Azalea responded with a series of furious tweets regarding the data breach, and her rage was hardly placated by Papa John’s decision to tweet something wacky back and hope it passed for damage limitation (as seems to be the trend these days; after all, who cares about a company’s approach to your personal information when they can show off a passing knowledge of pop culture?). But is the fact her number ended up being passed around really that surprising given the way artist-fan relationships have changed over the past decade?


Back in the 1960s, unless you were a groupie cherry-picked from the crowd for special attention, your contact with bands was most likely restricted to joining fanclubs and writing terrifying letters in red ink. Punk aimed to obliterate the widening gap between lofty artist and fan, as did the 1980s DIY scene in which fans would let touring bands kip on their bedroom floor. But the real sea change came at the turn of the century when bands such as the Libertines and the Others were able to marry these punk ideals with the technology required to put them into practice. What fans loved about these bands wasn’t just the music, but the fact they had a seemingly 24-hour hotline to the group – you could chat with them on message boards, or turn up at their flats for acoustic performances. As Richard Day, a diehard Libs fan back in the day, once recalled to me:
After a gig, a few of us were sat around having a drink I mentioned that I had to catch the last train home when Pete said not to bother as he had a spare mattress behind his fridge! We sat listening to [the Smiths’] Hatful of Hollow and the Velvet Underground. I remember Pete reading through a journal of my writing I carried around and complimenting it, which I was chuffed about.

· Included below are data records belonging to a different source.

(** X18. When a start-up step fails, the status ends on "Error: " followed
    by the message of the first step that failed, [loop()] is never called,
    and the steps after the failing one leave no trace in the status. *)
Theorem main_reports_first_failure (env : platform) (m : string) :
  first_failure env = Some m ->
  statusEl (main env) = String.append "Error: " m /\
  loop_called (main env) = false /\
  ~ In "Detecting people…"%string (status_log (main env)).
Proof.
  destruct env as [cam gl cpu rdy load warm]. unfold main, first_failure.
  cbn [getUserMedia setBackend_webgl setBackend_cpu tf_ready cocoSsd_load
       warm_up].
  destruct cam, gl, cpu, rdy, load, warm;
    cbn [catch_with]; intros E; try discriminate E;
    injection E as <-; (split; [reflexivity|split; [reflexivity|]]);
    cbn [caught status_log app In];
    intros H; repeat (destruct H as [H|H]; [discriminate H|]); exact H.
Qed.

Lemma main_first_failure_witness :
  statusEl (main Startup.camera_refused) = "Error: Permission denied"%string /\
  loop_called (main Startup.camera_refused) = false.
Proof.
  destruct (main_reports_first_failure Startup.camera_refused
              "Permission denied" eq_refl) as (Hs & Hl & _).
  split; [exact Hs|exact Hl].
Defined.

(** ** Switching cameras *)

Lemma flip_accounted (known : list nat) (acquired : acquisition)
    (metadata : video_el) (iw ih : Z) (p : page) :
  streams_accounted known p ->
  match acquired with
  | Stream id =>
      ~ In id known ->
      streams_accounted (known ++ [id]) (page_of (flip acquired metadata iw ih p))
  | Refused _ =>
      streams_accounted known (page_of (flip acquired metadata iw ih p))
  end.
Proof.
  intros [Hk Hl]. destruct acquired as [id|m]; [|split; assumption].
  intros Hfresh.
  set (p' := page_of (flip (Stream id) metadata iw ih p)).
  assert (Es : srcObject p' = Some id) by reflexivity.
  assert (Et : stopped p'
               = match srcObject p with
                 | Some old => old :: stopped p
                 | None => stopped p
                 end) by reflexivity.
  split.
  - intros i. rewrite in_app_iff, Hk, Es, Et. cbn [In].
    destruct (srcObject p) as [old|]; cbn [In]; split.
    + intros [[E|H]|[E|[]]]; [injection E as ->|subst..]; auto.
    + intros [E|[E|H]]; [injection E as ->|subst|]; auto.
    + intros [[E|H]|[E|[]]]; [discriminate E|subst..]; auto.
    + intros [E|H]; [injection E as ->|]; auto.
  - intros i E. rewrite Es in E. injection E as <-. rewrite Et. intros H.
    apply Hfresh, Hk.
    destruct (srcObject p) as [old|]; [destruct H as [->|H]|]; auto.
Qed.

(** X19. However often the camera is flipped, and whichever of the attempts
    the platform refuses, the streams it handed out are all accounted for:
    the one the video element shows has not been stopped, and every other
    one has been. *)
Theorem flips_leak_no_stream
    (answers : list (acquisition * video_el * Z * Z)) (known : list nat)
    (p : page) :
  NoDup (known ++ handed_out answers) ->
  streams_accounted known p ->
  streams_accounted (known ++ handed_out answers) (flips answers p).
Proof.
  revert known p.
  induction answers as [|[[[acquired metadata] iw] ih] rest IH];
    intros known p Hnd Hacc.
  - cbn [handed_out flips]. rewrite app_nil_r. exact Hacc.
  - cbn [flips]. pose proof (flip_accounted known acquired metadata iw ih p Hacc) as Hstep.
    destruct acquired as [id|m]; cbn [handed_out] in *.
    + replace (known ++ id :: handed_out rest)
        with ((known ++ [id]) ++ handed_out rest) in *
        by (rewrite <- app_assoc; reflexivity).
      apply IH; [exact Hnd|]. apply Hstep.
      apply NoDup_app_remove_r in Hnd.
      apply NoDup_remove_2 in Hnd. rewrite app_nil_r in Hnd. exact Hnd.
    + apply IH; [exact Hnd|exact Hstep].
Qed.

Lemma flips_no_leak_witness :
  streams_accounted ([1%nat] ++ [2%nat; 3%nat])
    (flips [ (Stream 2, Scene.camera, 16%Z, 12%Z);
             (Refused "NotFoundError", Scene.camera, 16%Z, 12%Z);
             (Stream 3, Scene.camera, 16%Z, 12%Z) ]
       Startup.front_page).
Proof.
  apply (flips_leak_no_stream
           [ (Stream 2, Scene.camera, 16%Z, 12%Z);
             (Refused "NotFoundError", Scene.camera, 16%Z, 12%Z);
             (Stream 3, Scene.camera, 16%Z, 12%Z) ]
           [1%nat] Startup.front_page).
  - repeat constructor; cbn [In]; intros H;
      repeat (destruct H as [H|H]; [discriminate H|]); exact H.
  - split.
    + intros id. cbn. split.
      * intros [<-|[]]. left. reflexivity.
      * intros [E|[]]. injection E as <-. left. reflexivity.
    + intros id _ [].
Defined.
(** C4, counterexample to the claim as stated: with a toolchain every
    subprocess of which exits with status 1, the build of the sample
    executable and its library goes on after each failed command and
    ends normally with both targets complete. *)
Lemma failed_commands_do_not_stop_the_build :
  xmake (of_str "/home/dev/repo/app") sample_marker sample_rules
    toolchain_failing 4
  = (Returned {[of_str "//app/main"; of_str "//lib/core"]},
     [Loading (of_str "//app"); Loading (of_str "//lib");
      Doing (of_str "//lib/core");
      Mkdir (of_str "/home/dev/repo/lib/.out");
      Echo "clang++ -O3 -std=c++20 -I/home/dev/repo -c /home/dev/repo/lib/a.cc -o /home/dev/repo/lib/.out/a.o";
      Spawn ["clang++"; "-O3"; "-std=c++20"; "-I/home/dev/repo"; "-c";
             "/home/dev/repo/lib/a.cc"; "-o"; "/home/dev/repo/lib/.out/a.o"] 1;
      Echo "ar rcsuUPT /home/dev/repo/lib/.out/core.a /home/dev/repo/lib/.out/a.o";
      Spawn ["ar"; "rcsuUPT"; "/home/dev/repo/lib/.out/core.a";
             "/home/dev/repo/lib/.out/a.o"] 1;
      Doing (of_str "//app/main");
      Mkdir (of_str "/home/dev/repo/app/.out");
      Echo "clang++ -O3 -std=c++20 -I/home/dev/repo -c /home/dev/repo/app/main.cc -o /home/dev/repo/app/.out/main.o";
      Spawn ["clang++"; "-O3"; "-std=c++20"; "-I/home/dev/repo"; "-c";
             "/home/dev/repo/app/main.cc"; "-o"; "/home/dev/repo/app/.out/main.o"] 1;
      Echo "clang++ -pthread -o /home/dev/repo/app/.out/main /home/dev/repo/app/.out/main.o /home/dev/repo/lib/.out/core.a";
      Spawn ["clang++"; "-pthread"; "-o"; "/home/dev/repo/app/.out/main";
             "/home/dev/repo/app/.out/main.o"; "/home/dev/repo/lib/.out/core.a"] 1]).
Proof. vm_compute. reflexivity. Qed.

(** ** An acyclic graph always has a target that is ready *)

Section Chains.
Context {A : Type} `{EqDecision A} (R : relation A) (P : A → Prop).

(** Where every element with [P] has a successor with [P], there are
    chains of any length without repetition, unless there is a cycle. *)
Lemma long_chain :
  (∀ x, P x → ∃ y, R x y ∧ P y) →
  ∀ x0, P x0 →
  ∀ n, (∃ z, tc R z z)
       ∨ ∃ h l, length l = n ∧ NoDup (h :: l) ∧ Forall P (h :: l)
                ∧ Forall (λ y, tc R y h) l.
Proof.
  intros Hnext x0 Hx0. induction n as [|n IH].
  - right. exists x0, []. split; [done|]. split; [apply NoDup_singleton|].
    split; [by constructor|constructor].
  - destruct IH as [Hcycle|(h & l & Hlen & Hnd & HP & Hreach)]; [by left|].
    pose proof (Forall_inv HP) as Hh.
    destruct (Hnext h Hh) as (y & Hhy & Hy).
    destruct (decide (y ∈ h :: l)) as [Hin|Hout].
    + left. apply elem_of_cons in Hin as [->|Hin].
      * exists h. by apply tc_once.
      * exists y. eapply tc_r; [|exact Hhy].
        by eapply (proj1 (Forall_forall _ _) Hreach).
    + right. exists y, (h :: l). split; [by cbn; rewrite Hlen|].
      split; [by constructor|]. split; [by constructor|].
      constructor; [by apply tc_once|].
      eapply Forall_impl; [exact Hreach|]. intros z Hz.
      eapply tc_r; [exact Hz|exact Hhy].
Qed.

(** In a finite carrier that is impossible: there is a cycle. *)
Lemma no_sink_gives_cycle (carrier : list A) :
  (∀ x, P x → x ∈ carrier) →
  (∀ x, P x → ∃ y, R x y ∧ P y) →
  ∀ x0, P x0 → ∃ z, tc R z z.
Proof.
  intros Hfin Hnext x0 Hx0.
  destruct (long_chain Hnext x0 Hx0 (length carrier))
    as [Hcycle|(h & l & Hlen & Hnd & HP & _)]; [done|].
  exfalso. assert (h :: l ⊆+ carrier) as Hsub.
  { apply NoDup_submseteq; [done|]. intros x Hx. apply Hfin.
    by eapply (proj1 (Forall_forall _ _) HP). }
  apply submseteq_length in Hsub. cbn in Hsub. lia.
Qed.

End Chains.

Lemma elem_of_keys {V} (d : dict V) k : k ∈ keys d ↔ ∃ v, (k, v) ∈ d.
Proof.
  unfold keys. rewrite elem_of_list_to_set, list_elem_of_fmap. split.
  - intros ([k' v] & -> & Hin). by exists v.
  - intros (v & Hin). by exists (k, v).
Qed.

Lemma some_target_ready graph (done_targets : gset PurePath) :
  acyclic graph → deps_defined graph →
  done_targets ⊆ keys graph → done_targets ≠ keys graph →
  ∃ target props,
    (target, props) ∈ graph ∧ deps props ⊆ done_targets
    ∧ target ∉ done_targets.
Proof.
  intros Hacyclic Hdefined Hsub Hne.
  destruct (decide (Exists (λ item, deps item.2 ⊆ done_targets
                                    ∧ item.1 ∉ done_targets) graph))
    as [Hex|Hnone].
  { apply Exists_exists in Hex as ([t p] & Hin & Hdeps & Hnew). by exists t, p. }
  exfalso.
  assert (∃ x0, x0 ∈ keys graph ∧ x0 ∉ done_targets) as (x0 & Hx0).
  { destruct (set_choose_L (keys graph ∖ done_targets)) as [x Hx];
      [|exists x; set_solver].
    intros Hempty. apply Hne. apply (anti_symm (⊆)); [done|]. intros x Hx.
    destruct (decide (x ∈ done_targets)) as [|Hout]; [done|]. exfalso.
    assert (x ∈ keys graph ∖ done_targets) as Hx'
      by (by apply elem_of_difference).
    rewrite Hempty in Hx'. by apply elem_of_empty in Hx'. }
  destruct (no_sink_gives_cycle (depends graph)
              (λ t, t ∈ keys graph ∧ t ∉ done_targets) graph.*1) with x0
    as [z Hz]; [| |done|by apply (Hacyclic z)].
  - intros x [Hx _]. unfold keys in Hx. by apply elem_of_list_to_set in Hx.
  - intros x [Hx Hpending]. apply elem_of_keys in Hx as [props Hin].
    destruct (decide (set_Exists (λ dep, dep ∉ done_targets) (deps props)))
      as [(dep & Hdep & Hout)|Hall].
    + exists dep. assert (depends graph x dep) as Hd by (by exists props).
      split; [done|]. split; [by eapply Hdefined|done].
    + exfalso. apply Hnone. apply Exists_exists. exists (x, props).
      split; [done|]. split; [|done]. intros dep Hdep.
      destruct (decide (dep ∈ done_targets)) as [|Hout]; [done|].
      exfalso. apply Hall. by exists dep.
Qed.

(** With at most [n] targets pending, [n] passes and one more test of
    the loop condition complete the graph. *)
Lemma schedule_completes repo toolchain graph :
  acyclic graph → deps_defined graph → driver_completes repo toolchain graph →
  ∀ n done_targets log,
    done_targets ⊆ keys graph →
    size (keys graph ∖ done_targets) ≤ n →
    (schedule repo toolchain (S n) graph (keys graph) done_targets log).1
    = Returned (keys graph).
Proof.
  intros Hacyclic Hdefined Hdriver.
  induction n as [|n IH]; intros done_targets log Hsub Hsize.
  - cbn [schedule]. assert (keys graph = done_targets) as Heq.
    { assert (keys graph ∖ done_targets = ∅) as Hempty
        by (apply leibniz_equiv, size_empty_iff; lia).
      apply (anti_symm (⊆)); [|done]. intros x Hx.
      destruct (decide (x ∈ done_targets)) as [|Hout]; [done|]. exfalso.
      assert (x ∈ keys graph ∖ done_targets) as Hx'
        by (by apply elem_of_difference).
      rewrite Hempty in Hx'. by apply elem_of_empty in Hx'. }
    rewrite decide_False by (by intros Hne). by rewrite Heq.
  - cbn [schedule].
    destruct (decide (keys graph ≠ done_targets)) as [Hne|Heq];
      [|apply dec_stable in Heq; by rewrite <- Heq].
    destruct (sched_pass_completes repo toolchain graph graph (λ _ H, H)
                Hdriver done_targets log) as [d1 Hd1].
    destruct (sched_pass_run repo toolchain graph graph (λ _ H, H)
                done_targets log) as (ext & _ & Hturn & Hok).
    destruct (Hok d1 Hd1) as [Hd Hcover].
    apply run_in_turn_fresh in Hturn as (_ & _ & Hkeys).
    destruct (some_target_ready graph done_targets Hacyclic Hdefined Hsub
                ltac:(congruence)) as (t & p & Hin & Hdeps & Hnew).
    pose proof (Hcover t p Hin Hdeps) as Ht.
    assert (t ∈ keys graph) as Htk by (apply elem_of_keys; by exists p).
    destruct (sched_pass _ _ _ _ _) as [[d1'|e] log1]; cbn in Hd1; [|done].
    injection Hd1 as ->.
    change (schedule repo toolchain (S n) graph (keys graph) d1 log1).1
      with ((schedule repo toolchain (S n) graph (keys graph) d1 log1).1).
    apply IH.
    + rewrite Hd. intros x [Hx|Hx]%elem_of_union; [|by apply Hsub].
      apply Hkeys. by apply elem_of_list_to_set in Hx.
    + assert (keys graph ∖ d1 ⊂ keys graph ∖ done_targets) as Hless.
      { split; [rewrite Hd; set_solver|]. intros Hback.
        assert (t ∈ keys graph ∖ d1) as Hbad by (apply Hback; set_solver).
        set_solver. }
      apply subset_size in Hless. lia.
Qed.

The Libertines would have probably let fans eat the pizza as well. Not too sure about Jools though.

Others frontman Dominic Masters made a point of being even more accessible – doling out his cellphone number to fans so they could chat with him whenever they wanted. Anytime I met with him, often at his flat which seemed to be decorated with stray fans lying around various rooms, his phone would constantly be beeping with messages from members of the band’s wild fanbase dubbed the 853 Kamikaze Stage-Diving Division.
But it wasn’t just east London bands who were cottoning on to the way bands could improve the relationship with their fans. Southampton psychedelicists the Delays once set up their amps in a superfan’s front room for a full-powered band set. The noughties was the decade where bands and fans truly began to interact, and so it made sense when this notion left the indie and punk spheres to become embraced on a global scale, from Lady Gaga’s Little Monsters – who shared a pride in being different – to Taylor Swift inviting wild-eyed devotees to appear on her album-launch webcasts or dance in her videos.
In the age of social media, where pop stars compete to make themselves as accessible as possible online – doing follow sprees, joining conversations or offering prizes to followers – the difficulty is not how to interact with your fans but how to retain any sense of mystique. If a fan wants to say something to a celebrity, they can do it instantly, and the barriers for doing so in a polite way have long since been obliterated. The red-ink letters are still being written, it’s just that nowadays they are landing in notification bars.
It no longer seems intimidating to contact a pop star, and why should it when pop stars are so often reaching out for exactly this kind of contact? Musicians funding their albums through Kickstarter, for example, are regularly throwing in the kind of access 60s fans would have dreamed of – the chance to add lyrics to a record, for instance, or the slightly creepy opportunity to go on a dinner date with a band. In a world where we are encouraged to interact with celebrities as if they are our friends, can we really be shocked when the odd pizza delivery guy oversteps the line?